From: Rik Faith <faith@precisioninsight.com>
To: "Eric W. Biederman" <ebiederm+eric@ccr.net>
Cc: Rik Faith <faith@precisioninsight.com>,
James Simmons <jsimmons@edgeglobal.com>,
Linux MM <linux-mm@kvack.org>
Subject: Re: MMIO regions
Date: Sun, 10 Oct 1999 14:46:05 -0400 (EDT) [thread overview]
Message-ID: <14336.53971.896012.84699@light.alephnull.com> (raw)

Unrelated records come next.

(* ===== verification/Store.v ===== *)
(** * The interface between the files and the buffer manager

    [PageStore S]: what the buffer manager may assume of the [File] objects
    of db.C.  A state of type [S] holds the pages of the open files; a page
    is readable when it has been allocated and not disposed of.  [File]
    discharges the laws, [BufMgr] is proved against them. *)

From S2P Require Export HashTbl Page.

(** The effect of a change of one page on the map from pages to contents. *)
Definition upd_page (pg : Z -> Z -> option block) (f n : Z) (p : option block) : Z -> Z -> option block :=
  fun g m => if decide (g = f /\ m = n) then p else pg g m.

Class PageStore (S : Type) := {
  ps_readPage : Z -> Z -> block -> S -> option (Status * block);
  ps_writePage : Z -> Z -> block -> S -> option (Status * S);
  ps_allocatePage : Z -> CODE S Z;
  ps_disposePage : Z -> Z -> S -> option (Status * S);

  ps_ok : S -> Prop;
  ps_file : S -> Z -> Prop;
  ps_page : S -> Z -> Z -> option block;

  ps_page_bounds : forall s f n p, ps_ok s -> ps_page s f n = Some p ->
    0 < f /\ page_key (f, n) /\ ps_file s f /\ Z.of_nat (length p) = PAGESIZE;
  ps_read_ok : forall s f n p old, ps_ok s -> ps_page s f n = Some p ->
    Z.of_nat (length old) = PAGESIZE -> ps_readPage f n old s = Some (OK, p);
  ps_write_ok : forall s f n p q, ps_ok s -> ps_page s f n = Some p -> Z.of_nat (length q) = PAGESIZE ->
    exists s', ps_writePage f n q s = Some (OK, s') /\ ps_ok s' /\
      (forall g, ps_file s' g <-> ps_file s g) /\
      (forall g m, ps_page s' g m = upd_page (ps_page s) f n (Some q) g m);
  ps_allocate_ok : forall s f, ps_ok s -> ps_file s f ->
    exists r s', ps_allocatePage f s = Some (r, s') /\ ps_ok s' /\
      (forall g, ps_file s' g <-> ps_file s g) /\
      match r with
      | Ok n => ps_page s f n = None /\
          exists p, forall g m, ps_page s' g m = upd_page (ps_page s) f n (Some p) g m
      | Err _ => forall g m, ps_page s' g m = ps_page s g m
      end;
  ps_dispose_ok : forall s f n p, ps_ok s -> ps_page s f n = Some p ->
    exists st s', ps_disposePage f n s = Some (st, s') /\ ps_ok s' /\
      (forall g, ps_file s' g <-> ps_file s g) /\
      (forall g m, ps_page s' g m =
         if decide (st = OK) then upd_page (ps_page s) f n None g m else ps_page s g m);
}.
Lemma disk_allocate_ok d f :
  disk_ok d -> disk_file d f ->
  exists r d', File_allocatePage f d = Some (r, d') /\ disk_ok d' /\
    (forall g, disk_file d' g <-> disk_file d g) /\
    match r with
    | Ok n => disk_page d f n = None /\
        exists p, forall g m, disk_page d' g m = upd_page (disk_page d) f n (Some p) g m
    | Err _ => forall g m, disk_page d' g m = disk_page d g m
    end.
Proof.
  intros Hd [i Hi]. destruct (do_file _ Hd f i Hi) as (c & n & [|k fr] & Hc & Hf).
  - pose proof (File_allocatePage_extend d f i c n Hd Hi Hc Hf) as Ha. case_decide.
    + destruct Ha as (c' & Ha & Hf' & Hs & Hpg). pose proof (fo_pages _ _ _ Hf).
      exists (Ok n), (put i c' d). split; [done|]. split; [by eapply put_ok|]. split; [done|]. split.
      * rewrite (disk_page_file d f i c n []) by done. unfold file_page. case_decide; [|done].
        destruct (page_at c n) eqn:Hp; [|done]. pose proof (page_at_range c n n _ (fo_len _ _ _ Hf) Hp). lia.
      * exists zeroPage. eapply disk_page_upd; [done..|]. intros m. unfold file_page.
        destruct (decide (m = 0)) as [->|Hm0]; [repeat case_decide; naive_solver lia|].
        rewrite Hpg by done. repeat case_decide; subst; set_solver by lia.
    + destruct Ha as (Ha & Hf' & Hs & Hpg). eexists (Err UNIXERR), _. split; [exact Ha|]. split; [by eapply put_ok|]. split; [done|].
      intros g m. rewrite (disk_page_put d f i _ n []) by done. case_decide as Hg; [subst g|done].
      rewrite (disk_page_file d f i c n []) by done. by apply file_page_eq.
  - destruct (File_allocatePage_free d f i c n k fr Hd Hi Hc Hf) as (c' & Ha & Hf' & Hs & Hpg).
    pose proof (fo_range _ _ _ Hf) as [Hk _]%Forall_cons_iff. pose proof (fo_nodup _ _ _ Hf) as [Hkf _]%list.NoDup_cons.
    destruct (file_ok_page c n _ k Hf ltac:(lia)) as [p Hp].
    exists (Ok k), (put i c' d). split; [done|]. split; [by eapply put_ok|]. split; [done|]. split.
    + rewrite (disk_page_file d f i c n (k :: fr)) by done. unfold file_page. case_decide; set_solver.
    + exists p. eapply disk_page_upd; [done..|]. intros m. unfold file_page.
      destruct (decide (m = 0)) as [->|Hm0]; [repeat case_decide; naive_solver lia|].
      rewrite Hpg by done. repeat case_decide; subst; set_solver by lia.
Qed.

In-Reply-To: [Eric W. Biederman <ebiederm+eric@ccr.net>] 10 Oct 1999 09:03:11 -0500
On 10 Oct 1999 09:03:11 -0500,
Eric W. Biederman <ebiederm+eric@ccr.net> wrote:
> Rik Faith <faith@precisioninsight.com> writes:
> > The cooperative locking system used by the DRI (see
> > http://precisioninsight.com/dr/locking.html) allows direct-rendering
> > clients to perform fine-grain locking only when the MMIO region is actually
> > being written. The overhead for this system is extremely low (about 2
> > instructions to lock, and 1 instruction to unlock). Cooperative locking
> > like this allows several threads that all map the same MMIO region to run
> > simultaneously on an SMP system.
>
> The difficulty is that all threads need to be run as root.
> Ouch!!!
No. The DRI assumes that direct-rendering clients are running as non-root
users. A direct-rendering client, with an open connection to the X server,
is allowed to mmap the MMIO region via a special device (additional
restrictions also apply). For more information, please see "A Security
Analysis of the Direct Rendering Infrastructure"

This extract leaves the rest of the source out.